Shortly after Hastings' death, on 26 June, Richard was proclaimed King of England which was supported by an Act of Parliament known as Titulus Regius that declared his nephew King Edward V and his siblings illegitimate. He was crowned king on 6 July.

In spite of Richard's promise to uphold her interests, his close friend and ally, Francis Lovell, 1st Viscount Lovell claimed that the Hastings manors of Ashby and Bagsworth, and the Beaumont estates belonged to him, although these had been left to Katherine following her husband's execution. In order for Katherine to retain these properties, she was compelled to pay Lovell the sum of 200 marks in cash and give him lands totalling the same amount per annum. Richard made no move to curtail the avarice of his friend, who had assumed a powerful role in the government during the King's brief reign.

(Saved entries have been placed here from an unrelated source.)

Lemma disks_flags_lookup (d : Discr) (tree : Tree) (pl : PeerLists) (tol : Q)
    (flags : list Z) (p : nat) :
  (check_expansion_disks_undisturbed_by_sources E d tree pl tol flags).1 !! p
  = if marked
         (Condition1.disturbed (tree_code E) tree pl (expansion_radii E d) tol)
         (Condition1.center_panel (tree_code E) tree)
         (seq 0 (nqbxcenters tree)) p
    then (fun _ => 1) <$> (flags !! p)
    else flags !! p.
Proof.
  unfold check_expansion_disks_undisturbed_by_sources,
    Condition1.check_center_closest_to_orig_panel. cbn [fst].
  rewrite cond1_run_schedule_mark_if, mark_if_flags_lookup. reflexivity.
Qed.

Lemma quadres_result (d : Discr) (tree : Tree) (pl : PeerLists)
    (flags : list Z) :
  (check_sufficient_source_quadrature_resolution E d tree pl flags).2
  = existsb
      (Condition2.under_resolved (tree_code E) tree pl
         (source_danger_zone_radii E d))
      (seq 0 (nqbxsources tree)).
Proof.
  unfold check_sufficient_source_quadrature_resolution,
    Condition2.check_source_quadrature_resolution. cbn [snd].
  rewrite cond2_run_schedule_mark_if, mark_if_found.
  cbn [found_panel_to_refine]. destruct (existsb _ _); reflexivity.
Qed.

Lemma quadres_flags_lookup (d : Discr) (tree : Tree) (pl : PeerLists)
    (flags : list Z) (p : nat) :
  (check_sufficient_source_quadrature_resolution E d tree pl flags).1 !! p
  = if marked
         (Condition2.under_resolved (tree_code E) tree pl
            (source_danger_zone_radii E d))
         (Condition2.my_panel (tree_code E) tree)
         (seq 0 (nqbxsources tree)) p
    then (fun _ => 1) <$> (flags !! p)
    else flags !! p.
Proof.
  unfold check_sufficient_source_quadrature_resolution,
    Condition2.check_source_quadrature_resolution. cbn [fst].
  rewrite cond2_run_schedule_mark_if, mark_if_flags_lookup. reflexivity.
Qed.

Lemma newly_set_marked (hit : nat -> bool) (target : nat -> nat)
    (schedule : list nat) (before after : list Z) (e : nat) :
  (forall p, after !! p
     = if marked hit target schedule p
       then (fun _ => 1) <$> (before !! p)
       else before !! p) ->
  newly_set before after e ->
  existsb hit schedule = true.
Proof.
  intros Hafter [Hb Ha]. rewrite Hafter, Hb in Ha.
  destruct (marked hit target schedule e) eqn:Hm; [|discriminate].
  apply marked_spec in Hm as (i & Hin & Hh & _).
  apply existsb_exists. eauto.
Qed.

(** C5, as the code has it.  The boolean a checker returns tells whether the
    criterion is violated somewhere in that call, that is, whether the kernel
    performed at least one write of 1 into the flags, whether or not the
    entry written was already 1: [check_element_prop_threshold] returns true
    exactly when some element's property exceeds the threshold, the
    Condition-1 check exactly when some center is disturbed, the Condition-2
    check exactly when some source is under-resolved.  A flag newly set by
    the call always makes the result true; and when every flag the threshold
    checker writes was 0 before the call, its result is true exactly when
    some flag is newly set. *)
Theorem C5_result_reports_violation (d : Discr) (tree : Tree)
    (pl : PeerLists) (tol : Q) (P : list Q) (T : Q) (flags : list Z) :
  let r3 := Threshold.check_element_prop_threshold P T flags in
  let r1 := check_expansion_disks_undisturbed_by_sources E d tree pl tol
              flags in
  let r2 := check_sufficient_source_quadrature_resolution E d tree pl flags in
  (r3.2 = true <-> exists e p, P !! e = Some p /\ (T < p)%Q)
  /\ (forall e, newly_set flags r3.1 e -> r3.2 = true)
  /\ (length flags = length P ->
      (forall e, Threshold.over_threshold P T e = true -> flags !! e = Some 0) ->
      (r3.2 = true <-> exists e, newly_set flags r3.1 e))
  /\ (r1.2 = true
      <-> exists icenter, (icenter < nqbxcenters tree)%nat
            /\ Condition1.disturbed (tree_code E) tree pl
                 (expansion_radii E d) tol icenter = true)
  /\ (forall e, newly_set flags r1.1 e -> r1.2 = true)
  /\ (r2.2 = true
      <-> exists i, (i < nqbxsources tree)%nat
            /\ Condition2.under_resolved (tree_code E) tree pl
                 (source_danger_zone_radii E d) i = true)
  /\ (forall e, newly_set flags r2.1 e -> r2.2 = true).
Proof.
  intros r3 r1 r2. subst r3 r1 r2.
  assert (Hseq : forall (hit : nat -> bool) n,
            existsb hit (seq 0 n) = true
            <-> exists i, (i < n)%nat /\ hit i = true).
  { intros hit n. rewrite existsb_exists. split.
    - intros (i & Hin & Hi). apply in_seq in Hin. exists i. split; [lia|auto].
    - intros (i & Hin & Hi). exists i. split; [apply in_seq; lia|auto]. }
  split_and!.
  - rewrite threshold_result, any_over_threshold_spec.
    split.
    + intros (e & He). apply over_threshold_spec in He as (p & Hp & Hlt). eauto.
    + intros (e & p & Hp & Hlt). exists e. apply over_threshold_spec. eauto.
  - intros e [Hb Ha]. rewrite threshold_result, any_over_threshold_spec.
    exists e. rewrite threshold_flags_lookup, Hb in Ha.
    destruct (Threshold.over_threshold P T e); [reflexivity|discriminate].
  - intros Hlen Hzero. rewrite threshold_result, any_over_threshold_spec.
    split.
    + intros (e & He). exists e. split; [auto|].
      rewrite threshold_flags_lookup, He, (Hzero e He). reflexivity.
    + intros (e & Hb & Ha). exists e.
      rewrite threshold_flags_lookup, Hb in Ha.
      destruct (Threshold.over_threshold P T e); [reflexivity|discriminate].
  - rewrite disks_result. apply Hseq.
  - intros e Hn. rewrite disks_result.
    eapply newly_set_marked; [|exact Hn].
    intros p. apply disks_flags_lookup.
  - rewrite quadres_result. apply Hseq.
  - intros e Hn. rewrite quadres_result.
    eapply newly_set_marked; [|exact Hn].
    intros p. apply quadres_flags_lookup.
Qed.

End WranglerFacts.

Lemma C5_result_reports_violation_witness :
  (Threshold.check_element_prop_threshold [5; 1]%Q 1%Q [0; 0]).2 = true.
Proof.
  apply (proj1 (proj2 (C5_result_reports_violation Line.world 0%nat
                         Line.tree tt
                             default_expansion_disturbance_tolerance
                             [5; 1]%Q 1%Q [0; 0]))
           0%nat).
  split; reflexivity.
Defined.

(** C5, as worded, fails.  An element whose flag the kernel-length-scale
    check has already set and whose curvature is over its threshold too: the
    second check returns true although no entry that was 0 before it is 1
    after it. *)
Lemma C5_counterexample :
  let after_first := (Threshold.check_element_prop_threshold [5]%Q 1%Q [0]).1 in
  let second := Threshold.check_element_prop_threshold [7]%Q 2%Q after_first in
  ~ (second.2 = true <-> exists e, newly_set after_first second.1 e).
Proof.
  cbv zeta. intros [Hto _].
  destruct (Hto eq_refl) as (e & Hb & Ha).
  destruct e as [|e]; vm_compute in Hb; discriminate.
Qed.

(** C7. A checker call writes nothing but the value 1 into flag entries that
    exist, keeps the array's length, and leaves a set flag set; therefore
    running the same checker calls in any order from the same starting flags
    gives the same final flags. *)
Theorem C7_flags_monotone_order_independent {PeerLists : Type} :
  (forall (call : CheckerCall PeerLists) (flags : list Z) (e : nat),
     run_checker flags call !! e = flags !! e
     \/ (is_Some (flags !! e) /\ run_checker flags call !! e = Some 1))
  /\ (forall (call : CheckerCall PeerLists) (flags : list Z),
        length (run_checker flags call) = length flags)
  /\ (forall (call : CheckerCall PeerLists) (flags : list Z) (e : nat),
        flags !! e = Some 1 -> run_checker flags call !! e = Some 1)
  /\ (forall (calls calls' : list (CheckerCall PeerLists)) (flags : list Z),
        Permutation calls calls' ->
        foldl run_checker flags calls = foldl run_checker flags calls').
Proof.
  repeat apply conj.
  - intros call flags e. destruct (run_checker_marks call) as [M HM].
    rewrite HM. destruct (M e); [|left; reflexivity].
    destruct (flags !! e) as [x|]; [right|left; reflexivity].
    split; [eauto|reflexivity].
  - intros [P T|C tree pl radii tol|C tree pl radii] flags; cbn [run_checker].
    + unfold Threshold.element_prop_threshold_checker.
      rewrite threshold_run_schedule_mark_if, mark_if_length. reflexivity.
    + unfold Condition1.check_center_closest_to_orig_panel.
      rewrite cond1_run_schedule_mark_if, mark_if_length. reflexivity.
    + unfold Condition2.check_source_quadrature_resolution.
      rewrite cond2_run_schedule_mark_if, mark_if_length. reflexivity.
  - intros call flags e He. destruct (run_checker_marks call) as [M HM].
    rewrite HM, He. destruct (M e); reflexivity.
  - intros calls calls' flags Hp. apply run_checker_permutation, Hp.
Qed.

King Richard was killed at the Battle of Bosworth on 22 August 1485 and the Lancastrian victor, Henry Tudor subsequently ascended the throne as Henry VII. Katherine's eldest surviving son, Edward fought on the side of King Henry against Lovell at the Battle of Stoke in June 1487. This battle saw the final defeat of the House of York and Lovell, as one of the Yorkists' chief leaders, afterwards fled to Scotland; however, his eventual fate remains unknown.

==Death==
Katherine never remarried. She herself died on an unknown date in early 1504 having left a will dated 22 November 1503, arranging her burial within the Lady Chapel at the parish church of Ashby de la Zouche, Leicestershire. Katherine's will, along with many religious bequests, names her eldest daughter Cecily as one of her executors. It reads as follows:"Where I owe unto Cecilie [Cecily], Marquesse Dorset, certain summes of money which I borrowed of her at diverse times, I will that the said Cecilie in full contentation of all summes of money as I owe unto her, have my bed of arress [arras], tittor, tester, and counterpane, which she late borrowed of me, and over that I woll that she have my tabulet of gold that she now holds as a pledge, and the curtains of blew [blue] sarcionet, and three quistons of counterfeit arress [arras] with imagery of women, a long quiston, and the short of blew [blue] velvet, also two carpets" and she "makes and ordaines Cecilie, Marquis Dorset, widow," one of her executors.

The will was proved on 25 March 1504, indicating that she had died before that date.